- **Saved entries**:
•••
(** A request made on all interfaces but [a]. *)
Lemma request_path_except now rand d a s :
  enough_time_passed now d s = true ->
  exists es s', request_path now rand d (Some a) None s = Some (tt, es, s') /\ es <> [] /\
    enough_time_passed now d s' = false /\
    forall e, e ∈ es -> exists m, e = Send m /\ (tx_type m = Broadcast (Some a) \/
      exists i, i ∈ InterfaceManager.active_interface_addresses (iface_manager s) /\ i <> a /\ tx_type m = Direct i).
Proof.
  intros En. unfold request_path, forward_via_non_hot_ifaces. hm_run. rewrite En. cbn [negb].
  match goal with |- context [forward_loop now ?q _ _ ?ifs ?s1] =>
    destruct (forward_loop_except now q a ifs s1) as (b & es & s' & -> & Hm & Hb & He) end.
  assert (Ha : enough_time_passed now d s' = false).
  { unfold enough_time_passed. rewrite Hm. cbn. rewrite lookup_insert_eq. apply Z.ltb_ge.
    unfold duration_since, PATH_REQUEST_MI, secs. lia. }
  destruct b; hm_run; eexists _, s'; (split; [reflexivity |]); split_and!; try done.
  - rewrite app_nil_r. intros E. by apply Hb.
  - rewrite app_nil_r. intros e Hin. destruct (He e Hin) as (i & Hi & Hia & ->). eexists. split; [done |]. right. by exists i.
  - intros E. apply (f_equal length) in E. rewrite !length_app in E. simpl in E. lia.
  - intros e Hin. cbn [app] in Hin. apply elem_of_app in Hin as [Hin| ->%list_elem_of_singleton]; [| eexists; split; [done | by left] ].
    destruct (He e Hin) as (i & Hi & Hia & ->). eexists. split; [done |]. right. by exists i.
Qed.

Lemma do_each_app {A} (f : A -> HM unit) xs ys s s1 s2 e1 e2 :
  do_each f xs s = Some (tt, e1, s1) -> do_each f ys s1 = Some (tt, e2, s2) ->
  do_each f (xs ++ ys) s = Some (tt, e1 ++ e2, s2).
Proof.
  revert s e1. induction xs as [|x xs IH]; intros s e1; simpl; hm_run.
  - by intros [= <- <-] ->.
  - destruct (f x s) as [[[[] e] t]|]; [| done]. destruct (do_each f xs t) as [[[[] e'] t']|] eqn:E; [| done].
    intros [= <- <-] E2. rewrite (IH _ _ E E2). by rewrite app_assoc.
Qed.

End search.

(** ** Properties *)

(** the search for another path goes the wrong way.  A link that has been
    pending for long marks its path as unresponsive and means to ask for another
    one on every interface but that of the path.  But the interface given to
    [request_path] is the one a request is not to be sent on, and a second
    request within 20 seconds is not made: what is sent is a single request, on
    all interfaces, the old path's included, but the first of the others.  With
    two interfaces it is asked only where there is no answer. *)
Theorem rediscovery_shuns_the_way_out `{Digest, Hkdf, Ed25519, X25519, Hmac, AesCbc, Rmpv}
    (now : Z) (fr : Fresh) (s : Transport.t) (d blocked_if : AddressHash.t) (blocked : list AddressHash.t)
    (other : AddressHash.t) (others : list AddressHash.t) :
  InterfaceManager.active_interface_addresses (iface_manager s) = blocked ++ other :: others ->
  (forall i, i ∈ blocked -> i = blocked_if) -> other <> blocked_if -> enough_time_passed now d s = true ->
  exists actions s', rediscover now fr d (Some blocked_if) s = Some (tt, actions, s') /\ actions <> [] /\
    forall a, a ∈ actions -> exists m, a = Send m /\
      (tx_type m = Broadcast (Some other) \/
       exists i, i ∈ blocked ++ others /\ i <> other /\ tx_type m = Direct i).
Proof.
  intros Hi Hb Ho En. destruct (request_path_except now (tag fr d) d other s En) as (es & s1 & E & Hne & En1 & Hes).
  set (ask := fun iface => if bool_decide (iface = blocked_if) then mret tt
    else request_path now (tag fr d) d (Some iface) None).
  assert (Hpre : do_each ask blocked s = Some (tt, [], s)).
  { apply do_each_idle. intros x Hx. unfold ask. by rewrite bool_decide_eq_true_2 by auto. }
  assert (Hfirst : ask other s = Some (tt, es, s1)) by (unfold ask; by rewrite bool_decide_eq_false_2).
  assert (Hidle : do_each ask others s1 = Some (tt, [], s1)).
  { apply do_each_idle. intros x _. unfold ask. case_bool_decide; [done |]. unfold request_path. hm_run. by rewrite En1. }
  assert (Hrest : do_each ask (other :: others) s = Some (tt, es, s1)).
  { cbn [do_each]. hm_run. rewrite Hfirst, Hidle. by rewrite app_nil_r. }
  exists es, s1. split_and!; [| done |].
  - unfold rediscover, mbind, hm_bind, gets. rewrite Hi. fold ask.
    rewrite (do_each_app _ _ _ _ _ _ _ _ Hpre Hrest). by rewrite app_nil_l.
  - intros a Ha. destruct (Hes a Ha) as (m & -> & Hm). exists m. split; [done |].
    destruct Hm as [Hm|(i & Hin & Hio & Hm)]; [by left | right]. exists i. split_and!; try done.
    rewrite Hi in Hin. rewrite elem_of_app, elem_of_cons in Hin. rewrite elem_of_app. naive_solver.
Qed.

(** C27: a link whose peer never answers does not linger.  Once the deadline of a
    pending out-link is over, the next turn of the links' timer always completes,
    whatever the other links are doing: it tells the application that the link is
    closed, forgets it under its destination and under its id, and asks the
    network for a path to the destination, unless it asked in the last 20
    seconds. *)
Theorem pending_link_given_up `{DigestLaws, HkdfLaws, Ed25519Laws, X25519Laws, HmacLaws, AesCbcLaws, RmpvLaws}
    (now : Z) (fr : Fresh) (s : Transport.t) (d : AddressHash.t) (r : nat) (l : Link.t) :
  reachable s -> ivs_ok fr -> (forall r l, links s !! r = Some l -> key_ok l) ->
  out_links s !! d = Some r -> links s !! r = Some l -> Link.status l = LinkStatus.Pending ->
  Link.establishment_deadline l <= now ->
  exists actions s', handle_check_links now fr s = Some (tt, actions, s') /\
    LinkEffect (Link.posted Link.EvClosed l) ∈ actions /\
    links s' !! r = Some (Link.set_status LinkStatus.Closed l) /\
    out_links s' !! d = None /\ out_links_by_link_id s' !! Link.id l = None /\ link_ifaces s' !! Link.id l = None /\
    enough_time_passed now d s' = false /\
    (enough_time_passed now d s = true ->
       exists tx_type, Send (mkTx tx_type (PathRequests.generate (tag fr d) d None (path_requests s))) ∈ actions).
Proof.
  intros Hr Hi Hk Ho Hl Hp He.
  pose proof (reachable_linked s Hr) as Hw.
  destruct (check_links_total now fr s Hi (proj1 Hw) Hk) as (es1 & s1 & es2 & s2 & E1 & E2 & E & Hw1).
  destruct (in_links_pass _ _ _ _ _ _ _ _ Hp Hl Ho E1) as [Hu Ho1].
  destruct (list_elem_of_split _ _ (proj2 (elem_of_map_to_list _ _ _) Ho1)) as (xs1 & xs2 & Hx). rewrite Hx in E2.
  destruct (sweep_gives_up _ _ _ _ _ _ _ _ _ _ _ Hu Hp He (fun k x => out_links_apart s1 d r xs1 xs2 k x Hw1 Hx) E2)
    as ((Hf1 & Hf2 & Hf3) & Hl2 & Hev & Ha & Hsend).
  exists (es1 ++ es2), s2. split_and!; try done.
  - apply elem_of_app. by right.
  - intros En. destruct (Hsend En) as [tx Htx]. exists tx. apply elem_of_app. by right.
Qed.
•••
Taking the entries above, write out exactly the lines starting with the line containing "reachable s ->" and going on through the line containing "exists actions s', handle_check_links", both included, and nothing else.

  reachable s -> ivs_ok fr -> (forall r l, links s !! r = Some l -> key_ok l) ->
  out_links s !! d = Some r -> links s !! r = Some l -> Link.status l = LinkStatus.Pending ->
  Link.establishment_deadline l <= now ->
  exists actions s', handle_check_links now fr s = Some (tt, actions, s') /\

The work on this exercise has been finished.